No Celeritas, clube amador de Haia, a volante se desenvolveu nas equipes de mulheres. A ponto de ganhar sua primeira convocação para a seleção da Holanda, em 1986. No ano seguinte, Wiegman estreou pelas Leoas Laranjas, num amistoso contra a Noruega (curiosamente, jogo em que o treinador da equipe holandesa foi... Dick Advocaat, que faria fama entre os homens). Mais do que isso: ainda em 1987, ela deixou o Celeritas e foi para o KFC '71, clube tradicional no futebol feminino - pelo qual ganhou a Copa da Holanda, então amadora para mulheres, na temporada 1986/87. Mas Sarina precisava então de um futuro profissional além do futebol. Encontrou-o nos Estados Unidos, como já era habitual.
Sarina despontou no KFC '71, mas teve de deixar a Holanda para ter a experiência profissional no futebol feminino (Reprodução) |
Em 1988, disputando o Torneio de Exibição da FIFA pela seleção da Holanda, a meio-campista conheceu Anson Dorrance, então técnica da seleção norte-americana.

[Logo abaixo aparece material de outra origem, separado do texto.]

Lemma child_word : W !! k = Some c.
Proof. by apply lookup_take_Some. Qed.
Lemma words_long : length W = Z.to_nat N.
Proof. destruct (owns_page _ _ _ _ _ _ Hn Hw) as (p' & Ep' & Hl & _). rewrite Ep in Ep'. injection Ep' as <-. destruct words_fit. rewrite length_take. lia. Qed.
Lemma child_ok k' c' : (k' < Z.to_nat N)%nat -> words p !! k' = Some c' -> tree_ok (pages st) h (child_ofs (Datatypes.S h) ofs (Z.of_nat k')) c'.
Proof. destruct Hw as [Hok _]. destruct (ok_page _ _ _ _ Hn Hok) as (p' & Ep' & _ & _ & Hch). rewrite Ep in Ep'. injection Ep' as <-. apply Hch. Qed.
Lemma parent_flat : tree_flat (pages st) (Datatypes.S h) nid = flats (take k W) ++ tree_flat (pages st) h c ++ flats (drop (Datatypes.S k) W).
Proof. rewrite (flat_page B _ _ _ _ Hn Ep). apply chunks_split, child_word. Qed.
Lemma parent_nids : tree_nids (pages st) (Datatypes.S h) nid = nid :: nidss (take k W) ++ tree_nids (pages st) h c ++ nidss (drop (Datatypes.S k) W).
Proof. rewrite (nids_page _ _ _ _ Hn Ep). f_equal. apply chunks_split, child_word. Qed.
Lemma flats_length l k0 : (forall j d, l !! j = Some d -> W !! (k0 + j)%nat = Some d) -> length (flats l) = (length l * cap h)%nat.
Proof.
  revert k0. induction l as [|d l IH]; intros k0 Hl; [done|]. cbn [fmap list_fmap concat length]. rewrite length_app. fold (fmap (tree_flat (pages st) h) l). rewrite (IH (Datatypes.S k0)) by (intros j e He; replace (Datatypes.S k0 + j)%nat with (k0 + Datatypes.S j)%nat by lia; by apply Hl).
  pose proof (Hl 0%nat d eq_refl) as Hd. rewrite Nat.add_0_r in Hd. apply lookup_take_Some in Hd as [Hd Hlt]. rewrite (flat_length B block_fits _ _ _ _ (child_ok _ _ Hlt Hd)). cbn. lia.
Qed.
Lemma before_length : length (flats (take k W)) = (k * cap h)%nat.
Proof. rewrite (flats_length _ 0), length_take by (intros j d Hj; cbn; apply lookup_take_Some in Hj as [Hj _]; exact Hj). rewrite words_long. lia. Qed.
Lemma nodes_perm (x : list Z) : (nid :: nidss (take k W) ++ x ++ nidss (drop (Datatypes.S k) W)) ++ Ns ≡ₚ x ++ sib_nodes.
Proof. unfold sib_nodes. rewrite <-app_comm_cons, <-!app_assoc, (app_comm_cons (nidss (take k W)) _ nid), (app_comm_cons (nidss (take k W)) (nidss (drop (Datatypes.S k) W) ++ Ns) nid). apply Permutation_app_swap_app. Qed.
Lemma addrs_perm (fl : list Z) : nonnull (flats (take k W) ++ fl ++ flats (drop (Datatypes.S k) W)) ++ A ≡ₚ nonnull fl ++ sib_addrs.
Proof. unfold sib_addrs, nonnull. rewrite !list.filter_app, <-!app_assoc. apply Permutation_app_swap_app. Qed.
Lemma child_owns : owns sib_addrs sib_nodes h cofs c st.
Proof.
  split; [by apply child_ok|]. destruct Hw as [_ Ha]. by rewrite parent_flat, parent_nids, addrs_perm, nodes_perm in Ha.
Qed.
(** The siblings, when only [c] was worked on. *)
Lemma sibling_in k' c' m : k' <> k -> W !! k' = Some c' -> m ∈ tree_nids (pages st) h c' -> m ∈ sib_nodes.
Proof.
  intros Hne Hc' Hm. unfold sib_nodes. right. rewrite !elem_of_app. destruct (Nat.lt_ge_cases k' k); [left; apply (chunk_elem _ _ k' c'); [|done]; by apply lookup_take_Some|].
  right. left. apply (chunk_elem _ _ (k' - Datatypes.S k) c'); [|done]. rewrite lookup_drop. by replace (Datatypes.S k + (k' - Datatypes.S k))%nat with k' by lia.
Qed.
Lemma sibling_root k' c' : (k' < Z.to_nat N)%nat -> words p !! k' = Some c' -> nid ∉ tree_nids (pages st) h c'.
Proof. intros Hk' Hc'. apply (child_root_apart (pages st) h nid p k' c'); try done. destruct Hw as [_ Ha]. pose proof (ac_nodes _ _ _ _ Ha) as Hd. rewrite <-app_assoc in Hd. by apply list.NoDup_app in Hd as (Hd & _). Qed.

Dorrance fez um convite duplo a Sarina: para ir estudar na Universidade da Carolina do Norte e para jogar pelo North Carolina Tar Heels, time da universidade. Claro, a jogadora aceitou. Foi para a faculdade em 1989, começou a jogar pelo Tar Heels (onde teve no mesmo time ícones norte-americanos do futebol, como Mia Hamm e Kristine Lilly), e comemorou o título universitário nacional no mesmo ano. Vivendo nas melhores condições possíveis para jogar, Wiegman se formou em Educação Física enquanto jogava. E só restava a ela dizer em seu depoimento a "Koning Voetbal", em 1989: "O futebol feminino só poderá ser algo na Holanda quando uma competição nacional sair do papel. (...) Significa algo o fato de que só os países que mantêm uma liga feminina na Europa tenham participado da Euro".
Diplomada e campeã nos Estados Unidos, Sarina Wiegman voltou à Holanda em 1990, e encontrou o mesmo cenário amador com o qual já se acostumara. Restou a ela se tornar professora de Educação Física em escolas, até para manter a forma e continuar jogando pela seleção da Holanda, na qual já era titular absoluta. Só em 1994 ela aceitou voltar a um time, o Ter Leede. E nele ficou, conquistando lá dois campeonatos femininos holandeses (2000/01 e 2002/03) e uma Copa da Holanda (2000/01). Paralelamente, ganhara respeito pela seleção da Holanda: nas Leoas, fez 104 partidas, entre 1987 e 2001. Marcou poucos gols (3), até por se dedicar mais à marcação. Mas seu espírito de liderança ficou notável. A ponto de merecer elogios de Louis van Gaal quando chegou à 100ª partida pela seleção, em 2001 - Sarina foi a primeira futebolista holandesa a alcançar isso, antes mesmo de Frank de Boer alcançar 100 jogos pela seleção masculina, em 2003. Num discurso em 2001, Van Gaal elogiou: "Eu respeito muito Sarina. Para os homens, tudo chega pronto e arrumado. Para as mulheres é tudo mais difícil".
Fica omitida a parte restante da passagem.